▶ Items from a dataset:
____

(* ===== verification/VmCopy.v ===== *)
(** [uvmalloc] as a whole, and copying an address space for [fork]: [uvmcopy]
    of kernel/vm.c gives the child its own copy of every page of the parent. *)

From S2P Require Import Prelude Mem CString Riscv Kalloc Vm VmSpecs VmUser.
Local Open Scope Z_scope.

Section copy.
Context (end_ : Z) (Hend : 0 < end_).
Implicit Types (m : mem) (T : tables) (U : umap) (s : kmem) (ps : list Z).

Abbreviation as_ok := (as_ok end_).
Abbreviation as_step := (as_step end_).

Lemma npg_bounds sz : 0 ≤ sz → npg sz * 4096 - 4096 < sz ≤ npg sz * 4096.
Proof. intros. unfold npg. pose proof (Z.div_mod (sz + 4095) 4096). pose proof (Z.mod_pos_bound (sz + 4095) 4096). lia. Qed.

Lemma npg_top sz : 0 ≤ sz ≤ TRAPFRAME → 0 ≤ npg sz ≤ UTOP.
Proof.
  intros Hsz. pose proof (npg_bounds sz ltac:(lia)).
  change UTOP with (2 ^ 26 - 2). change TRAPFRAME with ((2 ^ 26 - 2) * 4096) in Hsz. lia.
Qed.

Lemma uvmalloc_spec E s ps root T U oldsz newsz xperm :
  as_ok s ps root T U → 0 ≤ oldsz ≤ newsz → newsz ≤ TRAPFRAME →
  (∀ n, npg oldsz ≤ n < npg newsz → U !! n = None) → 0 ≤ xperm < 1024 →
  wp E (uvmalloc end_ root oldsz newsz xperm)
    (alloced end_ root s ps T U U (npg oldsz) (npg newsz) newsz
       (Z.lor (Z.lor PTE_R PTE_U) xperm)) s.
Proof.
  intros Hok Hsz Htop HN Hx. unfold uvmalloc. rewrite (proj2 (Z.ltb_ge _ _)) by lia.
  assert (TRAPFRAME < 2 ^ 39) by done. rewrite PGROUNDUP_eq by lia. fold (npg oldsz).
  pose proof (npg_top oldsz ltac:(lia)). pose proof (npg_bounds newsz ltac:(lia)).
  rewrite <- (without_0 (npg oldsz) (npg oldsz - npg oldsz) U) at 2 by lia.
  apply uvmalloc_loop_spec; try done; try lia.
  change PGSIZE with 4096. rewrite !Nat2Z.inj_succ.
  destruct (Z.le_gt_cases (npg newsz) (npg oldsz)); [lia|].
  rewrite Z2Nat.id by (apply Z.div_pos; lia).
  assert (npg newsz - npg oldsz - 1 ≤ (newsz - npg oldsz * 4096) `div` 4096); [|lia].
  apply Z.div_le_lower_bound; lia.
Qed.

(** ** A second address space *)

Definition apages T U : gset Z := pages_of T ∪ upages U.

Lemma elem_of_apages q T U : q ∈ apages T U ↔ q ∈ pages_of T ∨ q ∈ upages U.
Proof. unfold apages. by rewrite elem_of_union. Qed.

Lemma elem_of_footprint q ps T U : q ∈ footprint ps T U ↔ q ∈ apages T U ∨ q ∈ ps.
Proof. unfold footprint, apages. by rewrite elem_of_union, elem_of_list_to_set. Qed.

(** A routine that works on one address space does not disturb another one. *)
Lemma as_ok_other s ps ro To Uo rn Tn Un s' ps' Tn' Un' :
  as_ok s ps ro To Uo → as_step s ps rn Tn Un s' ps' Tn' Un' →
  apages To Uo ## apages Tn Un →
  as_ok s' ps' ro To Uo ∧ apages To Uo ## apages Tn' Un' ∧
  ∀ n pa perm x, Uo !! n = Some (pa, perm) → pa ≤ x < pa + 4096 → ram s' !! x = ram s !! x.
Proof.
  intros Hok Hst Hd. pose proof Hok as [Hvm Hlf Hpg Hinj].
  assert (∀ q, q ∈ apages To Uo → q ∉ footprint ps Tn Un) as Hout.
  { intros q Hq [HqA|Hps]%elem_of_footprint; [by eapply Hd|].
    apply elem_of_apages in Hq as [Hq|(n & perm & Hu)%elem_of_upages].
    - by apply (vm_disj _ _ _ _ _ Hvm q).
    - by apply Hpg in Hu as (_ & _ & ? & _). }
  assert (footprint ps' Tn' Un' = footprint ps Tn Un) as Hfp by apply Hst.
  pose proof (st_only _ _ _ _ _ _ _ _ _ _ Hst) as HO.
  assert (∀ q, q ∈ footprint ps Tn Un → q `mod` 4096 = 0) as Hal.
  { intros q. rewrite <- Hfp. eapply as_page_aligned. apply Hst. }
  assert (∀ q, q ∈ footprint ps Tn Un → q ∉ pages_of To) as HnT.
  { intros q Hq HqT. apply (Hout q); [|done]. apply elem_of_apages. by left. }
  assert (∀ q, q ∈ ps' → q ∈ footprint ps Tn Un) as Hps'.
  { intros q Hq. rewrite <- Hfp. apply elem_of_footprint. by right. }
  split_and!.
  - split.
    + split.
      * apply (as_vm _ _ _ _ _ _ (st_ok _ _ _ _ _ _ _ _ _ _ Hst)).
      * eapply pt_ok_frame; [apply (vm_pt _ _ _ _ _ Hvm)|done..].
      * intros q Hq. by apply HnT, Hps'.
    + intros n Hn. erewrite leaf_frame; [by apply Hlf|apply (vm_pt _ _ _ _ _ Hvm)|done..].
    + intros n pa perm Hu. destruct (Hpg _ _ _ Hu) as (Hpp & ? & ? & ? & ?).
      split_and!; try done; try lia.
      * eapply page_ok_mono; [done|]. apply HO.
      * intros Hin%Hps'. apply (Hout pa); [|done]. apply elem_of_apages. right. apply elem_of_upages. eauto.
    + done.
  - apply elem_of_disjoint. intros q Hq Hq'. apply (Hout q Hq). rewrite <- Hfp. apply elem_of_footprint. by left.
  - intros n pa perm x Hu Hx. eapply only_in_page; [done|done| | |done].
    + by apply Hpg in Hu as ([? _] & _).
    + apply Hout, elem_of_apages. right. apply elem_of_upages. eauto.
Qed.

(** ** [uvmcopy] *)

(** The page at [pa'] in [m'] has the bytes of the page at [pa] in [m]. *)
Definition same_page m (pa : Z) m' (pa' : Z) : Prop :=
  ∀ j, 0 ≤ j < 4096 → m' !! (pa' + j) = m !! (pa + j).

Lemma memmove_page E s p pa (Q : Z → kmem → Prop) :
  page_ok end_ (ram s) p → page_ok end_ (ram s) pa → mem_ok (ram s) →
  (∀ m, only_page p (ram s) m → same_page (ram s) pa m p → mem_ok m → Q p (set_ram m s)) →
  wp E (on_ram (memmove p pa PGSIZE)) Q s.
Proof.
  intros Hp Hpa Hok HQ.
  apply wp_on_ram, memmove_spec; [change PGSIZE with 4096; lia|apply Hp|apply Hpa|done|].
  apply HQ.
  - apply only_page_write; [lia|]. rewrite read_length. change PGSIZE with 4096. lia.
  - intros j Hj. rewrite lookup_write, read_length, decide_True by (change PGSIZE with 4096; lia).
    rewrite lookup_read by (change PGSIZE with 4096; lia).
    replace (pa + Z.of_nat (Z.to_nat (p + j - p))) with (pa + j) by lia.
    symmetry. apply mapped_byte, Hpa. lia.
  - apply mem_ok_write; [done|]. by apply read_bytes.
Qed.

(** The outcome of copying the pages from [k] on. *)
Definition copied ro To Uo rn s ps Tn Un U0 (k n2 r : Z) s' : Prop :=
  ∃ ps' Tn' Un', as_step s ps rn Tn Un s' ps' Tn' Un' ∧
    as_ok s' ps' ro To Uo ∧ apages To Uo ## apages Tn' Un' ∧
    ((r = 0 ∧
      (∀ n, k ≤ n < n2 → ∃ pa perm pa', Uo !! n = Some (pa, perm) ∧
         Un' !! n = Some (pa', Z.lor perm PTE_V) ∧ same_page (ram s) pa (ram s') pa') ∧
      (∀ n, ¬ (k ≤ n < n2) → Un' !! n = Un !! n)) ∨
     (r = -1 ∧ Un' = U0)).

Lemma uvmcopy_fail E s ps ro To Uo rn Tn Un k n2 xs psx Tx :
  as_ok xs psx ro To Uo → as_step xs psx rn Tx Un s ps Tn Un →
  apages To Uo ## apages Tx Un → 0 ≤ k ≤ UTOP →
  (∀ n, 0 ≤ n < k → ∃ pa perm, Un !! n = Some (pa, perm) ∧ leaf_perm perm) →
  wp E (uvmunmap end_ rn 0 ((k * 4096) `div` PGSIZE) true;;; ret (-1))
    (copied ro To Uo rn xs psx Tx Un (without 0 k Un) k n2) s.
Proof.
  intros Hoko Hst Hd Hk HU. change PGSIZE with 4096. rewrite Z.div_mul by done.
  eapply wp_call; [apply (uvmunmap_spec end_ Hend E s ps rn Tn Un 0 k)|].
  - apply Hst.
  - done.
  - done.
  - lia.
  - change (vpn 0 0) with 0. lia.
  - change (vpn 0 0) with 0. intros n Hn. apply HU. lia.
  - change (vpn 0 0) with 0. intros _ s' (ps' & Hst'). apply wp_ret.
    exists ps', Tn, (without 0 k Un).
    assert (as_step xs psx rn Tx Un s' ps' Tn (without 0 k Un)) as Hst2.
    { eapply as_step_trans; [done..|]. done. }
    destruct (as_ok_other _ _ _ _ _ _ _ _ _ _ _ _ Hoko Hst2 Hd) as (? & ? & _).
    split_and!; try done. by right.
Qed.

(** One more page in front of what the rest of the loop copies. *)
Lemma copied_step ro To Uo rn s ps Tn Un p pa perm s3 ps3 T3 k n2 r s4 :
  as_ok s ps ro To Uo → apages To Uo ## apages Tn Un →
  as_step s ps rn Tn Un s3 ps3 T3 (<[k := (p, Z.lor perm PTE_V)]> Un) →
  Un !! k = None → 0 ≤ k < n2 → Uo !! k = Some (pa, perm) →
  same_page (ram s) pa (ram s3) p →
  copied ro To Uo rn s3 ps3 T3 (<[k := (p, Z.lor perm PTE_V)]> Un)
    (without 0 (k + 1) (<[k := (p, Z.lor perm PTE_V)]> Un)) (k + 1) n2 r s4 →
  copied ro To Uo rn s ps Tn Un (without 0 k Un) k n2 r s4.
Proof.
  intros Hoko Hd Hst Hnone Hk Huo Hsame (ps4 & T4 & U4 & Hst4 & Hoko4 & Hd4 & Hres).
  destruct (as_ok_other _ _ _ _ _ _ _ _ _ _ _ _ Hoko Hst Hd) as (_ & _ & Hold).
  exists ps4, T4, U4. split_and!; [|done|done|].
  { eapply as_step_trans; [done..|]. intros n e Hu _.
    rewrite lookup_insert_ne; [done|]. intros ->. congruence. }
  destruct Hres as [(-> & Hin & Hout)|[-> ->]].
  - left. split; [done|]. split.
    + intros n Hn. destruct (decide (n = k)) as [->|].
      * exists pa, perm, p. assert (U4 !! k = Some (p, Z.lor perm PTE_V)) as Hu4.
        { rewrite Hout by lia. apply lookup_insert_eq. }
        split_and!; [done..|]. intros j Hj. rewrite <- Hsame by done.
        eapply (st_kept _ _ _ _ _ _ _ _ _ _ Hst4 k p); [apply lookup_insert_eq|done|lia].
      * destruct (Hin n) as (qa & qperm & qa' & Hq & Hq' & Hs); [lia|].
        exists qa, qperm, qa'. split_and!; [done..|]. intros j Hj. rewrite Hs by done.
        eapply Hold; [done|lia].
    + intros n Hn. rewrite Hout by lia. apply lookup_insert_ne. lia.
  - right. split; [done|]. apply map_eq. intros n. rewrite !lookup_without.
    repeat case_decide; try lia; try done.
    + assert (n = k) as -> by lia. by symmetry.
    + rewrite lookup_insert_ne by lia. done.
Qed.

Lemma leaf_perm_V perm : leaf_perm perm → leaf_perm (Z.lor perm PTE_V).
Proof. unfold leaf_perm. by rewrite <- Z.lor_assoc. Qed.

Lemma uvmcopy_loop_spec E s ps ro To Uo rn Tn Un k sz fuel :
  as_ok s ps ro To Uo → as_ok s ps rn Tn Un → apages To Uo ## apages Tn Un →
  0 ≤ k → k ≤ UTOP → 0 ≤ sz ≤ TRAPFRAME →
  (∀ n, 0 ≤ n < npg sz → ∃ pa perm, Uo !! n = Some (pa, perm) ∧ leaf_perm perm) →
  (∀ n, 0 ≤ n < k → ∃ pa perm, Un !! n = Some (pa, perm) ∧ leaf_perm perm) →
  (∀ n, k ≤ n < npg sz → Un !! n = None) →
  Z.max 0 (npg sz - k) < Z.of_nat fuel →
  wp E (uvmcopy_loop end_ fuel ro rn (k * 4096) sz)
    (copied ro To Uo rn s ps Tn Un (without 0 k Un) k (npg sz)) s.
Proof.
  revert s ps Tn Un k. induction fuel as [|fuel IH];
    intros s ps Tn Un k Hoko Hokn Hd Hk Hku Hsz HUo HUn HN Hf; [lia|].
  pose proof (npg_top sz Hsz) as Htop.
  cbn [uvmcopy_loop]. destruct (Z.ltb_spec (k * 4096) sz) as [Hlt|Hge]; cbn [negb].
  2:{ apply wp_ret. exists ps, Tn, Un. split; [by apply as_step_refl|]. split_and!; try done. left.
      assert (¬ k < npg sz) by (rewrite <- npg_lt; lia). split_and!; [done| |done].
      intros n Hn. lia. }
  apply npg_lt in Hlt as Hlt'. destruct (HUo k) as (pa & perm & Huo & Hlp); [lia|].
  destruct (as_page _ _ _ _ _ _ Hoko _ _ _ Huo) as (Hpa & Hperm & Hpaps & HpaT & Hkr).
  pose proof (vm_pt _ _ _ _ _ (as_vm _ _ _ _ _ _ Hoko)) as Hpt.
  destruct (as_table end_ Hend s ps ro To Uo (k * 4096) (pa, perm) Hoko) as [tp Htp];
    [by apply Z.mod_mul|by rewrite vpn0_mul|].
  pose proof (pt_page _ _ _ _ _ _ _ Hpt Htp) as (_ & ? & _). pose proof (PX_range 0 (k * 4096)).
  destruct (leaf_pte_facts pa perm) as (_ & Hppa & Hfl & Hv & _); [by eapply page_ok_pa|done|].
  assert (0 ≤ k * 4096 < MAXVA) as Hva.
  { change MAXVA with (2 ^ 26 * 4096). change UTOP with (2 ^ 26 - 2) in Hkr. lia. }
  apply wp_bind. eapply walk_lookup; [done|done|done|]. rewrite Htp.
  rewrite (proj2 (Z.eqb_neq _ 0)) by (unfold pte_slot; lia).
  apply wp_bind. eapply load_leaf; [done..|lia|].
  rewrite (as_leaf _ _ _ _ _ _ Hoko) by (rewrite vpn0_mul; lia). rewrite vpn0_mul, Huo. unfold valid.
  rewrite (proj2 (Z.eqb_neq _ 0)) by done. cbn [negb]. rewrite Hppa, Hfl.
  apply wp_bind.
  eapply kalloc_spec; [done|apply (vm_free _ _ _ _ _ (as_vm _ _ _ _ _ _ Hokn))| |].
  { intros ->. apply (uvmcopy_fail _ s [] ro To Uo rn Tn Un); done. }
  intros p ps1 s1 -> Hfl1 Hp O1 _ Hh1. pose proof (page_nonzero _ Hend _ _ Hp).
  rewrite (proj2 (Z.eqb_neq p 0)) by done.
  assert (page_ok end_ (ram s1) pa) as Hpa1 by (eapply page_ok_mono; [done|apply O1]).
  apply wp_bind, memmove_page; [done|done|apply (fl_mem _ _ _ Hfl1)|]. intros m O2 Hsame Hm.
  destruct (fresh_filled end_ s s1 p ps1 rn Tn Un m) as (Hps & HO2 & Hvm2 & Hl2); try done.
  assert (same_page (ram s) pa m p) as Hsame2.
  { intros j Hj. rewrite Hsame by done. apply O1. intros Hx.
    destruct (page_disjoint p pa); [apply Hp|apply Hpa| |lia..]. intros ->. apply Hpaps. by left. }
  apply wp_bind.
  eapply (map_fresh_page end_ Hend _ s p ps1 rn Tn Un (set_ram m s1)); try done; try (apply HN; lia).
  { by apply (lor_range _ _ 10). }
  - intros s3 ps3 T3 Hst Hb. cbn [Z.eqb negb].
    change PGSIZE with 4096. rewrite u64_small by (change UTOP with (2 ^ 26 - 2) in *; lia).
    replace (k * 4096 + 4096) with ((k + 1) * 4096) by lia.
    destruct (as_ok_other _ _ _ _ _ _ _ _ _ _ _ _ Hoko Hst Hd) as (Hoko3 & Hd3 & _).
    eapply wp_mono; [apply (IH s3 ps3 T3 (<[k := (p, Z.lor perm PTE_V)]> Un) (k + 1)); try done; try lia|].
    + apply (st_ok _ _ _ _ _ _ _ _ _ _ Hst).
    + intros n Hn. destruct (decide (n = k)) as [->|].
      * exists p, (Z.lor perm PTE_V). rewrite lookup_insert_eq. split; [done|]. by apply leaf_perm_V.
      * rewrite lookup_insert_ne by done. apply HUn. lia.
    + intros n Hn. rewrite lookup_insert_ne by lia. apply HN. lia.
    + intros r s4 Hc. eapply copied_step; try done; [apply HN; lia|].
      intros j Hj. rewrite Hb by lia. by apply Hsame2.
  - intros s3 Hfree. cbn [Z.eqb negb]. apply wp_bind, Hfree. intros s4 T3 Hst.
    by apply (uvmcopy_fail _ s4 [p] ro To Uo rn T3 Un).
Qed.

(** [uvmcopy] into an address space that maps nothing below [sz]. *)
Lemma uvmcopy_spec E s ps ro To Uo rn Tn Un sz :
  as_ok s ps ro To Uo → as_ok s ps rn Tn Un → apages To Uo ## apages Tn Un →
  0 ≤ sz ≤ TRAPFRAME →
  (∀ n, 0 ≤ n < npg sz → ∃ pa perm, Uo !! n = Some (pa, perm) ∧ leaf_perm perm) →
  (∀ n, 0 ≤ n < npg sz → Un !! n = None) →
  wp E (uvmcopy end_ ro rn sz) (copied ro To Uo rn s ps Tn Un Un 0 (npg sz)) s.
Proof.
  intros. unfold uvmcopy. rewrite <- (without_0 0 0 Un) at 2 by lia. change 0 with (0 * 4096) at 1.
  apply uvmcopy_loop_spec; try done; try lia.
  rewrite !Nat2Z.inj_succ. change PGSIZE with 4096.
  pose proof (npg_bounds sz ltac:(lia)). rewrite Z2Nat.id by (apply Z.div_pos; lia).
  assert (npg sz - 1 ≤ sz `div` 4096); [|lia]. apply Z.div_le_lower_bound; lia.
Qed.
End copy.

____

▶ What needs to be done:
Reproduce exactly the lines from the beginning of the entries above up to and including the line that contains "Abbreviation as_step := (as_step end_).".

▶ Result for this exercise:
(* ===== verification/VmCopy.v ===== *)
(** [uvmalloc] as a whole, and copying an address space for [fork]: [uvmcopy]
    of kernel/vm.c gives the child its own copy of every page of the parent. *)

From S2P Require Import Prelude Mem CString Riscv Kalloc Vm VmSpecs VmUser.
Local Open Scope Z_scope.

Section copy.
Context (end_ : Z) (Hend : 0 < end_).
Implicit Types (m : mem) (T : tables) (U : umap) (s : kmem) (ps : list Z).

Abbreviation as_ok := (as_ok end_).
Abbreviation as_step := (as_step end_).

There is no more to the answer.